Caso: Türkiye deyince akla sadece kebap geliyor

Mutfak kimliğimizin oluşmadığını belirten Akdeniz Mutfak Birliği Başkanı Agnes Caso, “Kebap ve döner gibi tipik yemeklerle tanınıyorsunuz. Oysa Türkiye’de çok ciddi bir ürün zenginliği var. Ancak bu bilinmiyor” dedi.
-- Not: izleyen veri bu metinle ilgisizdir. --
(** X6.  A batch that fails changes no parameter.  Whatever the batch,
    when a call of the loop body raises (the forward pass, the loss or the
    backward pass; nothing after the update can), the model and the
    optimizer are the ones the batch started with: the update is the last
    call that can fail, and it is never reached.  Gradients may have been
    cleared by then. *)
Theorem failed_batch_keeps_parameters device epoch total batch_ind batch w e :
  let after := run handle (train_batch device epoch total batch_ind batch) w in
  after.1 = Raise e ->
  model after.2 = model w /\ optimizer after.2 = optimizer w.
Proof.
  destruct batch as [input_data target_data]. cbv zeta. unfold train_batch.
  erewrite run_call_Ok by reflexivity.
  erewrite run_call_Ok by reflexivity.
  match goal with
  | |- context [trigger (model_call ?x)] =>
      pose proof (handle_frame _ (model_call x) w) as Hframe1;
      destruct (handle _ (model_call x) w) as [[output|err] w1] eqn:Hcall1
  end.
  2:{ erewrite run_call_Raise by exact Hcall1. intros _.
      destruct Hframe1 as (Hm1 & _ & Ho1); [cbn; tauto|]. done. }
  erewrite run_call_Ok by exact Hcall1.
  destruct Hframe1 as (Hm1 & _ & Ho1); [cbn; tauto|]. cbn [snd] in Hm1, Ho1.
  match goal with
  | |- context [trigger (cross_entropy ?o ?t)] =>
      pose proof (handle_frame _ (cross_entropy o t) w1) as Hframe2;
      destruct (handle _ (cross_entropy o t) w1) as [[loss|err] w2] eqn:Hcall2
  end.
  2:{ erewrite run_call_Raise by exact Hcall2. intros _.
      destruct Hframe2 as (Hm2 & _ & Ho2); [cbn; tauto|]. cbn [snd] in *. split; congruence. }
  erewrite run_call_Ok by exact Hcall2.
  destruct Hframe2 as (Hm2 & _ & Ho2); [cbn; tauto|]. cbn [snd] in Hm2, Ho2.
  erewrite run_call_Ok by reflexivity.
  match goal with
  | |- context [run handle _ ?w3] =>
      pose proof (do_backward_frame loss w3) as [Hm4 Ho4];
      change (handle _ (loss_backward loss) w3) with (do_backward loss w3);
      destruct (do_backward loss w3) as [[[]|err] w4] eqn:Hcall4
  end.
  2:{ erewrite run_call_Raise by exact Hcall4. intros _.
      change (model w4 = model w2) in Hm4. change (optimizer w4 = optimizer w2) in Ho4.
      cbn [snd]. split; congruence. }
  erewrite run_call_Ok by exact Hcall4.
  erewrite run_call_Ok by reflexivity.
  case_decide.
  - erewrite run_call_Ok by reflexivity. rewrite run_trigger. discriminate.
  - discriminate.
Qed.
Lemma fold_min_pair {K : Type} :
  forall (l : list (K * Q)) acc,
    let r := fold_left (fun acc kv => if negb (Qle_bool (snd acc) (snd kv)) then kv else acc)
                       l acc in
    In r (acc :: l) /\ (forall kv, In kv (acc :: l) -> snd r <= snd kv)
    /\ fold_left (fun m y => if Qle_bool m y then m else y) (map snd l) (snd acc) = snd r.
Proof.
  induction l as [|kv l IH]; intro acc; cbv zeta; simpl.
  - split; [left; reflexivity|]. split; [|reflexivity].
    intros kv [<-|[]]. apply Qle_refl.
  - destruct (Qle_bool (snd acc) (snd kv)) eqn:E; simpl;
      destruct (IH (if negb (Qle_bool (snd acc) (snd kv)) then kv else acc)) as [H1 [H2 H3]];
      rewrite E in H1, H2, H3; simpl in H1, H2, H3.
    + apply Qle_bool_iff in E. split; [|split; [|exact H3]].
      * destruct H1 as [H1|H1]; [left; exact H1|right; right; exact H1].
      * intros kv' [<-|[<-|Hin]].
        -- apply H2. left. reflexivity.
        -- eapply Qle_trans; [|exact E]. apply H2. left. reflexivity.
        -- apply H2. right. exact Hin.
    + split; [|split; [|exact H3]].
      * right. exact H1.
      * assert (Lt : snd kv <= snd acc).
        { apply Qlt_le_weak. apply Qnot_le_lt. intro C. apply Qle_bool_iff in C.
          rewrite C in E. discriminate E. }
        intros kv' [<-|Hin].
        -- eapply Qle_trans; [|exact Lt]. apply H2. left. reflexivity.
        -- apply H2. exact Hin.
Qed.

Lemma named_in :
  forall s kv, In kv (map (fun e => (s_name e, s_cost e)) s) ->
               exists e, In e s /\ kv = (s_name e, s_cost e).
Proof.
  intros s kv H. apply in_map_iff in H. destruct H as [e [<- H]]. eauto.
Qed.
(** * Glacier tools: generate/upload, restore status, restore request

    A shallow embedding of the three scripts
    [glacier-generate-dummy-files.py], [glacier-restore-status.py] and
    [glacier-restore.py].

    - Python [str] is [string]; [x in s] on strings is [contains x s].
    - A boto3 call either returns or raises; [ClientError] is told apart
      from every other [Exception] because [glacier-restore.py] catches
      it separately.
    - The S3 service is an oracle [S3.client]: what it answers to each request.
      A worker's run is its outcome together with the requests it sent.
    - [as_completed] hands the futures back in completion order, which is
      some rearrangement of the submitted futures; the pool itself is
      created only for a positive number of workers.
    - [logging] calls and [print] have no influence on control flow and
      are left out; what [print] would show is the value a tool returns. *)

From Stdlib Require Import ZArith QArith Ascii String DecimalString DecimalNat.
From stdpp Require Import gmap strings list fin_maps fin_sets.

#[local] Set Warnings "-clear-no-such-hyp".

Local Open Scope Z_scope.

(** ** Python strings *)

Module PyStr.

(** The double-quote character, ASCII 34. *)
Definition dquote : string := String (ascii_of_nat 34) EmptyString.

(** [s.startswith(p)] *)
Fixpoint startswith (p s : string) : bool :=
  match p, s with
  | EmptyString, _ => true
  | String a p', String b s' => Ascii.eqb a b && startswith p' s'
  | String _ _, EmptyString => false
  end.

(** [sub in s]: [sub] occurs in [s] as a contiguous run of characters. *)
Fixpoint contains (sub s : string) : bool :=
  startswith sub s ||
  match s with
  | EmptyString => false
  | String _ s' => contains sub s'
  end.

(** Truth value of [obj.get(...)] when the value is a string or missing:
    [None] and the empty string are false. *)
Definition truthy (o : option string) : bool :=
  match o with
  | Some (String _ _) => true
  | Some EmptyString | None => false
  end.

(** [sub in o] under the guard [if o:], for a value that may be missing. *)
Definition contains_opt (sub : string) (o : option string) : bool :=
  match o with
  | Some s => contains sub s
  | None => false
  end.

(** [x in [a, b, ...]] where [x] may be [None]. *)
Definition in_list (x : option string) (l : list string) : bool :=
  match x with
  | Some s => existsb (String.eqb s) l
  | None => false
  end.

End PyStr.

Import PyStr.

(** ** Exceptions, remote requests and the S3 client *)

(** [glacier-restore.py] catches [ClientError] apart from [Exception];
    each carries [str(e)]. *)
Inductive exn :=
  | ClientError (error_str : string)
  | OtherException (error_str : string).

Inductive outcome (A : Type) :=
  | Returns (a : A)
  | Raises (e : exn).
Arguments Returns {A} a.
Arguments Raises {A} e.

Global Instance outcome_ret : MRet outcome := λ A a, Returns a.
Global Instance outcome_bind : MBind outcome := λ A B k m,
  match m with
  | Returns a => k a
  | Raises e => Raises e
  end.

(** Exit status of the interpreter: 0 when the script runs to its end,
    1 when an exception reaches the top level. *)
Definition exit_status {A} (o : outcome A) : Z :=
  match o with
  | Returns _ => 0
  | Raises _ => 1
  end.

(** The requests the tools send. *)
Inductive call :=
  | HeadObject (Bucket Key : string)
  | RestoreObject (Bucket Key : string) (Days : Z) (Tier : string)
  | UploadFile (Filename Bucket Key StorageClass : string).

Definition is_restore_call (c : call) : bool :=
  match c with
  | RestoreObject _ _ _ _ => true
  | _ => false
  end.

(** The response dictionary of [head_object]; a missing key is [None]. *)
Record head_response := {
  Restore : option string;
  StorageClass : option string;
  ContentLength : option Z
}.

(** One entry of a listing page's [Contents]. *)
Record list_entry := {
  Key : string;
  Size : option Z;
  EntryStorageClass : option string
}.

(** What the service answers. [restore_object n] is the answer to the
    request that follows [n] earlier restore requests for the same object,
    so a second request may be answered differently from the first even
    when it asks the same. A listing page is its [Contents], if any. *)
Module S3.
Record client := {
  head_object : string → string → outcome head_response;
  restore_object : nat → string → string → Z → string → outcome unit;
  upload_file : string → string → string → string → outcome unit;
  list_objects_v2 : string → string → list (option (list list_entry))
}.
End S3.

(** A piece of code that sends requests: its outcome and the requests it
    sent, in order. *)
Definition run (A : Type) : Type := outcome A * list call.

Global Instance run_ret : MRet run := λ A a, (Returns a, []).
Global Instance run_bind : MBind run := λ A B k m,
  match m with
  | (Returns a, sent) => let '(r, sent') := k a in (r, sent ++ sent')
  | (Raises e, sent) => (Raises e, sent)
  end.

Definition request {A} (c : call) (answer : outcome A) : run A := (answer, [c]).

(** [ThreadPoolExecutor(max_workers=n)]: the constructor raises
    [ValueError] unless [n] is positive; no task is submitted then. *)
Definition ThreadPoolExecutor (max_workers : Z) : outcome unit :=
  if max_workers <=? 0
  then Raises (OtherException "max_workers must be greater than 0")
  else Returns ().

(** [future.result()] *)
Definition result {A} (future : run A) : outcome A := future.1.
(** C9.  When no goal with the given id belongs to the calling user,
    [approve_goal] and [update_goal_status] each return a message and leave
    the store as it was: "❌ Goal ID {id} not found." when the goals
    collection exists, and the no-goals message of the tool when it does
    not.  Both are total functions into a string and a store: no exception
    is raised. *)
Theorem goal_not_found_is_a_message_and_changes_nothing :
  forall (goal_id : Z) (status : string) (tc : ToolContext) (st : State),
    (forall g, In g (goals_list st) ->
               ~ (g_id g = goal_id /\ g_user_id g = user_id tc)) ->
    goal_tools.approve_goal goal_id tc st
    = (match goals st with
       | Some _ => "❌ Goal ID " ++ str_of_Z goal_id ++ " not found."
       | None => "❌ No goals found to approve."
       end, st)
    /\ goal_tools.update_goal_status goal_id status tc st
       = (match goals st with
          | Some _ => "❌ Goal ID " ++ str_of_Z goal_id ++ " not found."
          | None => "❌ No goals found."
          end, st).
Proof.
  intros goal_id status tc st Hnone.
  unfold goal_tools.approve_goal, goal_tools.update_goal_status, goals_list in *.
  destruct (goals st) as [gs|]; [|split; reflexivity].
  simpl in Hnone. apply find_is_goal_none in Hnone.
  rewrite !update_first_miss by exact Hnone. split; reflexivity.
Qed.

Lemma goal_not_found_witness :
  (forall g, In g (goals_list pending_store) ->
             ~ (g_id g = 1%Z /\ g_user_id g = user_id bob))
  /\ goal_tools.approve_goal 1 bob pending_store
     = ("❌ Goal ID 1 not found.", pending_store)
  /\ goal_tools.update_goal_status 1 "completed" bob pending_store
     = ("❌ Goal ID 1 not found.", pending_store).
Proof.
  assert (H : forall g, In g (goals_list pending_store) ->
                        ~ (g_id g = 1%Z /\ g_user_id g = user_id bob)).
  { intros g [<-|[]] [_ Hu]. discriminate Hu. }
  split; [exact H|].
  exact (goal_not_found_is_a_message_and_changes_nothing 1 "completed" bob
           pending_store H).
Defined.

(** ** Text: on ASCII text lowering and stripping commute *)

Section Text.

Lemma is_space_lower_char c : is_space (lower_char c) = is_space c.
Proof. destruct c as [[] [] [] [] [] [] [] []]; reflexivity. Qed.

Lemma ascii_lower_lstrip s :
  ascii_lower (ascii_lstrip s) = ascii_lstrip (ascii_lower s).
Proof.
  induction s as [|c s IH]; simpl; [reflexivity|].
  rewrite is_space_lower_char. destruct (is_space c); [exact IH|reflexivity].
Qed.

Lemma ascii_lower_rstrip s :
  ascii_lower (ascii_rstrip s) = ascii_rstrip (ascii_lower s).
Proof.
  induction s as [|c s IH]; simpl; [reflexivity|].
  rewrite <- IH, is_space_lower_char.
  destruct (ascii_rstrip s) as [|d r]; simpl; [|reflexivity].
  destruct (is_space c); reflexivity.
Qed.

(** [s.strip().lower() == s.lower().strip()], for the ASCII methods. *)
Lemma ascii_lower_strip s :
  ascii_lower (ascii_strip s) = ascii_strip (ascii_lower s).
Proof.
  unfold ascii_strip. now rewrite ascii_lower_rstrip, ascii_lower_lstrip.
Qed.

End Text.

Section Memory.

Implicit Types (memory : gmap string pyval) (st : State).

Lemma user_memories_ensure uid st :
  exists ums,
    user_memories (memory_tools.ensure_memory uid st) = Some ums
    /\ ums !! uid = Some (memory_tools.memory_of uid
                            (memory_tools.ensure_memory uid st)).
Proof.
  unfold memory_tools.ensure_memory, memory_tools.memory_of.
  destruct (user_memories st) as [ums|] eqn:E; simpl; rewrite ?E; simpl.
  - destruct (ums !! uid) as [m|] eqn:Eu; simpl.
    + exists ums. rewrite E. simpl. now rewrite Eu.
    + eexists. split; [reflexivity|]. simpl. now rewrite lookup_insert_eq.
  - rewrite lookup_empty. eexists. split; [reflexivity|].
    simpl. now rewrite lookup_insert_eq.
Qed.

Lemma memory_of_set_memory uid memory st :
  memory_tools.memory_of uid (memory_tools.set_memory uid memory st) = memory.
Proof.
  unfold memory_tools.memory_of, memory_tools.set_memory. simpl.
  now rewrite lookup_insert_eq.
Qed.

Lemma ensure_memory_set_memory uid memory st :
  memory_tools.ensure_memory uid (memory_tools.set_memory uid memory st)
  = memory_tools.set_memory uid memory st.
Proof.
  unfold memory_tools.ensure_memory, memory_tools.set_memory. simpl.
  now rewrite lookup_insert_eq.
Qed.

Lemma set_memory_set_memory uid m1 m2 st :
  memory_tools.set_memory uid m2 (memory_tools.set_memory uid m1 st)
  = memory_tools.set_memory uid m2 st.
Proof.
  unfold memory_tools.set_memory, set_user_memories. simpl.
  now rewrite insert_insert_eq.
Qed.

(** A key outside the four the ladder knows falls through to
    [memory[key] = value]. *)
Lemma route_plain key value memory :
  key <> "name" -> key <> "interests" -> key <> "preferences" ->
  key <> "history" ->
  memory_tools.route key value memory = Ok (<[key := VStr value]> memory).
Proof.
  intros H1 H2 H3 H4. unfold memory_tools.route.
  apply String.eqb_neq in H1, H2, H3, H4. now rewrite H1, H2, H3, H4.
Qed.

Lemma save_to_memory_plain key value tc st :
  key <> "name" -> key <> "interests" -> key <> "preferences" ->
  key <> "history" ->
  memory_tools.save_to_memory key value tc st
  = (Ok ("✓ Saved " ++ key ++ " to memory"),
     memory_tools.set_memory (user_id tc)
       (<[key := VStr value]>
          (memory_tools.memory_of (user_id tc)
             (memory_tools.ensure_memory (user_id tc) st)))
       (memory_tools.ensure_memory (user_id tc) st)).
Proof.
  intros H1 H2 H3 H4. unfold memory_tools.save_to_memory.
  now rewrite route_plain.
Qed.

(** A second plain write of the same key wipes the first. *)
Lemma save_to_memory_plain_twice key v1 v2 tc st :
  key <> "name" -> key <> "interests" -> key <> "preferences" ->
  key <> "history" ->
  snd (memory_tools.save_to_memory key v2 tc
         (snd (memory_tools.save_to_memory key v1 tc st)))
  = snd (memory_tools.save_to_memory key v2 tc st).
Proof.
  intros H1 H2 H3 H4. rewrite !save_to_memory_plain by assumption. simpl.
  rewrite ensure_memory_set_memory, memory_of_set_memory,
    set_memory_set_memory.
  now rewrite insert_insert_eq.
Qed.

End Memory.

(** ** Therapeutic patterns *)

Section Patterns.

Implicit Types (memory : gmap string pyval) (st : State).

Lemma both_lists_append helpful entry bucket hs us :
  both_lists bucket = Some (hs, us) ->
  exists bucket',
    memory_tools.bucket_append (memory_tools.response_field helpful) entry
      bucket = Ok bucket'
    /\ both_lists bucket' = Some (add_entry helpful entry (hs, us)).
Proof.
  unfold both_lists, responses. destruct bucket as [s|l|b]; try discriminate.
  destruct (b !! "helpful_responses") as [[?|hl|?]|] eqn:Eh; try discriminate.
  destruct (b !! "unhelpful_responses") as [[?|ul|?]|] eqn:Eu;
    try discriminate.
  intros [= <- <-]. destruct helpful; simpl.
  - rewrite Eh. eexists. split; [reflexivity|].
    unfold both_lists, responses.
    rewrite lookup_insert_eq, lookup_insert_ne by discriminate.
    now rewrite Eu.
  - rewrite Eu. eexists. split; [reflexivity|].
    unfold both_lists, responses.
    rewrite lookup_insert_eq, lookup_insert_ne by discriminate.
    now rewrite Eh.
Qed.

Lemma both_lists_empty_bucket :
  both_lists memory_tools.empty_bucket = Some ([], []).
Proof. reflexivity. Qed.

Lemma triggers_of_written memory patterns t :
  triggers_of
    (<["therapeutic_patterns" := VDict (<["triggers" := VDict t]> patterns)]>
       memory)
  = Some t.
Proof. unfold triggers_of. now rewrite !lookup_insert_eq. Qed.

(** On a record of the right shape the call appends its entry to the
    bucket of [k], which it creates when it is missing. *)
Lemma record_pattern_appends k response stamp helpful memory hs us :
  lists_before k memory = Some (hs, us) ->
  exists memory',
    memory_tools.record_pattern k response stamp helpful memory
    = (Ok tt, memory')
    /\ lists_at k memory'
       = Some (add_entry helpful
                 (memory_tools.pattern_entry response stamp) (hs, us))
    /\ lists_before k memory' = lists_at k memory'.
Proof.
  intros H. unfold lists_before, triggers_of in H.
  destruct (memory !! "therapeutic_patterns") as [[?|?|patterns]|] eqn:Ep;
    try discriminate.
  destruct (patterns !! "triggers") as [[?|?|t]|] eqn:Et; try discriminate.
  unfold memory_tools.record_pattern. rewrite Ep, Et. simpl.
  destruct (t !! k) as [bucket|] eqn:Ek.
  - rewrite Ek.
    destruct (both_lists_append helpful
                (memory_tools.pattern_entry response stamp) bucket hs us H)
      as (bucket' & -> & Hb).
    eexists. split; [reflexivity|].
    unfold lists_at, lists_before. rewrite triggers_of_written.
    now rewrite lookup_insert_eq.
  - injection H as <- <-. rewrite lookup_insert_eq.
    destruct (both_lists_append helpful
                (memory_tools.pattern_entry response stamp)
                memory_tools.empty_bucket [] [] both_lists_empty_bucket)
      as (bucket' & -> & Hb).
    eexists. split; [reflexivity|].
    unfold lists_at, lists_before. rewrite triggers_of_written.
    now rewrite lookup_insert_eq.
Qed.

Lemma save_therapeutic_pattern_appends {py : StrMethods} trigger response
    helpful tc st hs us :
  lists_before (memory_tools.trigger_key trigger)
    (memory_tools.memory_of (user_id tc)
       (memory_tools.ensure_memory (user_id tc) st)) = Some (hs, us) ->
  exists st',
    memory_tools.save_therapeutic_pattern trigger response helpful tc st
    = (Ok (memory_tools.pattern_message trigger helpful), st')
    /\ memory_tools.ensure_memory (user_id tc) st' = st'
    /\ lists_at (memory_tools.trigger_key trigger)
         (memory_tools.memory_of (user_id tc) st')
       = Some (add_entry helpful
                 (memory_tools.pattern_entry response (isoformat (now tc)))
                 (hs, us))
    /\ lists_before (memory_tools.trigger_key trigger)
         (memory_tools.memory_of (user_id tc) st')
       = lists_at (memory_tools.trigger_key trigger)
           (memory_tools.memory_of (user_id tc) st').
Proof.
  intros H.
  destruct (record_pattern_appends _ response (isoformat (now tc)) helpful
              _ hs us H) as (memory' & Hrec & Hat & Hbefore).
  unfold memory_tools.save_therapeutic_pattern. rewrite Hrec.
  eexists. split; [reflexivity|].
  rewrite ensure_memory_set_memory, memory_of_set_memory. auto.
Qed.

End Patterns.

(** Two calls whose triggers have the same key append to the bucket of
    that key. *)
Lemma same_key_same_bucket {py : StrMethods}
    (t1 r1 : string) (h1 : bool) (t2 r2 : string) (h2 : bool)
    (tc1 tc2 : ToolContext) (st : State) (hs us : list pyval) :
  user_id tc1 = user_id tc2 ->
  memory_tools.trigger_key t2 = memory_tools.trigger_key t1 ->
  lists_before (memory_tools.trigger_key t1)
    (memory_tools.memory_of (user_id tc1)
       (memory_tools.ensure_memory (user_id tc1) st)) = Some (hs, us) ->
  let k := memory_tools.trigger_key t1 in
  let e1 := memory_tools.pattern_entry r1 (isoformat (now tc1)) in
  let e2 := memory_tools.pattern_entry r2 (isoformat (now tc2)) in
  exists st1 st2,
    memory_tools.save_therapeutic_pattern t1 r1 h1 tc1 st
    = (Ok (memory_tools.pattern_message t1 h1), st1)
    /\ memory_tools.save_therapeutic_pattern t2 r2 h2 tc2 st1
       = (Ok (memory_tools.pattern_message t2 h2), st2)
    /\ lists_at k (memory_tools.memory_of (user_id tc1) st1)
       = Some (add_entry h1 e1 (hs, us))
    /\ lists_at k (memory_tools.memory_of (user_id tc1) st2)
       = Some (add_entry h2 e2 (add_entry h1 e1 (hs, us))).
Proof.
  intros Hu Hk2 Hshape k e1 e2.
  destruct (save_therapeutic_pattern_appends t1 r1 h1 tc1 st hs us Hshape)
    as (st1 & Hcall1 & Hens1 & Hat1 & Hbefore1).
  assert (Hshape2 :
            lists_before (memory_tools.trigger_key t2)
              (memory_tools.memory_of (user_id tc2)
                 (memory_tools.ensure_memory (user_id tc2) st1))
            = Some (add_entry h1 e1 (hs, us))).
  { rewrite Hk2, <- Hu, Hens1, Hbefore1. exact Hat1. }
  destruct (add_entry h1 e1 (hs, us)) as [hs1 us1] eqn:E1.
  destruct (save_therapeutic_pattern_appends t2 r2 h2 tc2 st1 hs1 us1 Hshape2)
    as (st2 & Hcall2 & _ & Hat2 & _).
  rewrite Hk2, <- Hu in Hat2.
  exists st1, st2. repeat split; try assumption.
  unfold e1 in E1. fold k in Hat1. now rewrite Hat1, E1.
Qed.
(** X10.  [GetFile] returns all the data that its [Read] requests received,
    in order.  The file is opened read-only; each [Read] of 4096 bytes is
    either filled by the replies ([blocks]) or cut short by a reply with a
    nonzero status (the data [ds], fewer than 4096 bytes); a [Read] that
    brings no data at all ends the transfer, whatever the status that
    ended it.  So after a round that was cut short with data, one more
    [Read] is sent.  The descriptor is then closed, and the status of
    [Close] is ignored. *)
Theorem GetFile_returns_received path self fd blocks dgss ds dgs
  status payload status2 payload2 cstatus cpayload
  (open_dg eof eof2 close_dg : option bytes) rest ws
  (Hopen : reply_with 0x29 0 [fd] open_dg)
  (Hblocks : Forall2 filled_round blocks dgss)
  (Hlast : Forall2 read_reply ds dgs)
  (Hshort : len (concat ds) < 4096)
  (Hstatus : status <> 0) (Heof : reply_with 0x21 status payload eof)
  (Hstatus2 : status2 <> 0) (Heof2 : reply_with 0x21 status2 payload2 eof2)
  (Hclose : reply_with 0x23 cstatus cpayload close_dg)
  (Hws : requests self
           (Wire.Open 0 0 (Some path)
            :: (concat (map (fun b => Read_requests (Some fd) 4096 (fst b)) blocks)
                ++ Read_requests (Some fd) 4096 ds
                ++ (if 0 <? len (concat ds)
                    then [Wire.Read (Some fd) (Some 512)] else []))
            ++ [Wire.Close (Some fd)]) = Ok ws)
  (Hi : incoming (sock self) =
          open_dg
          :: concat dgss ++ dgs
          ++ eof :: (if 0 <? len (concat ds) then [eof2] else [])
          ++ close_dg :: rest) :
  GetFile path self =
    (Ok (Some (concat (map round_data blocks) ++ concat ds)), after self ws rest).
Proof.
  destruct (requests_cons _ _ _ _ Hws) as (w & ws' & -> & Hw & Hrest).
  unfold GetFile. unfold bindM at 1.
  rewrite (Open_ok _ _ _ _ _ _ _ _ Hw Hopen Hi).
  set (self1 := exchanged self w _).
  set (reads := concat (map (fun b => Read_requests (Some fd) 4096 (fst b)) blocks)
                ++ Read_requests (Some fd) 4096 ds
                ++ (if 0 <? len (concat ds)
                    then [Wire.Read (Some fd) (Some 512)] else [])) in *.
  assert (reads <> []) as Hne.
  { subst reads. destruct (concat (map _ blocks)); cbn [app]; [|discriminate].
    destruct ds; cbn [Read_requests app]; discriminate. }
  destruct (requests_app reads self1 [Wire.Close (Some fd)] ws' Hne (Hrest _))
    as (ws1 & ws2 & -> & H1 & H2).
  unfold bindM at 1. unfold turns.
  assert (exists fuel, S (length (incoming (sock self1)))
                       = (length blocks + S (S fuel))%nat) as (fuel & Hfuel).
  { subst self1. cbn [exchanged sock incoming].
    set (tailr := (if 0 <? len (concat ds) then [eof2] else []) ++ close_dg :: rest).
    rewrite !length_app.
    assert (length blocks <= length (concat dgss))%nat as Hlen.
    { clear - Hblocks. induction Hblocks as [|b d bs dss (Fb & _) _ IH];
        cbn [concat length]; [lia|].
      rewrite length_app. apply Forall2_length in Fb.
      rewrite length_app in Fb. cbn [length] in Fb. lia. }
    cbn [length].
    exists (length (concat dgss) - length blocks + length dgs + length tailr)%nat.
    lia. }
  rewrite Hfuel. clear Hfuel. subst self1 reads.
  rewrite (GetFile_loop_rounds blocks dgss fuel (Some fd) [] _ ds dgs
             status payload eof status2 payload2 eof2 ws1 (close_dg :: rest)
             Hblocks Hlast Hshort Hstatus Heof Hstatus2 Heof2 H1).
  2:{ reflexivity. }
  cbn [app]. unfold bindM at 1.
  specialize (H2 (close_dg :: rest)).
  destruct (requests_cons _ _ _ _ H2) as (wc & wn & -> & Hwc & Hn).
  specialize (Hn rest). unfold requests in Hn. cbn [wires] in Hn.
  apply UTF8Facts.Ok_inj in Hn. subst wn.
  rewrite (Close_any _ _ _ _ _ _ _ Hwc Hclose eq_refl).
  unfold bindM, lift.
  replace (map Some (map round_data blocks) ++
           (if 0 <? len (concat ds) then [Some (concat ds)] else []))
    with (map Some (map round_data blocks ++
                    (if 0 <? len (concat ds) then [concat ds] else []))).
  2:{ rewrite map_app. now destruct (0 <? len (concat ds)). }
  rewrite join_Some, concat_app. cbn [ret].
  rewrite after_one, after_app, after_cons.
  repeat f_equal.
  destruct (0 <? len (concat ds)) eqn:Hd; cbn [concat]; [now rewrite app_nil_r|].
  apply Z.ltb_ge in Hd. pose proof (len_nonneg (concat ds)).
  destruct (concat ds); [reflexivity|]. unfold len in Hd. cbn [length] in Hd. lia.
Qed.
End GetFileFacts.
Gastronomide öne çıkmayı başaran Türkiye, Akdeniz Mutfak Birliği'nin üyesi (Meditea) oldu. Türkiye Temsilciliği'ne ise gastronomi alanında yenilikçi, yararlı birçok uluslararası projeye öncülük eden İzmirli Sırma Güven getirildi. Fransa merkezli birliğin başkanı Agnes Caso, İzmir'e gelerek Güven'in temsilciliğini, üye 14 ülkeye duyurdu. Akdeniz Mutfağı'nın iki yıldız ismiyle, yerel mutfak kültürümüzü tanıtmak için açılan The Kitchen Project'te buluştuk. Şeflerin de yer aldığı buluşmada Akdeniz Mutfağı'nın Türkiye açısından için geleceğini konuştuk.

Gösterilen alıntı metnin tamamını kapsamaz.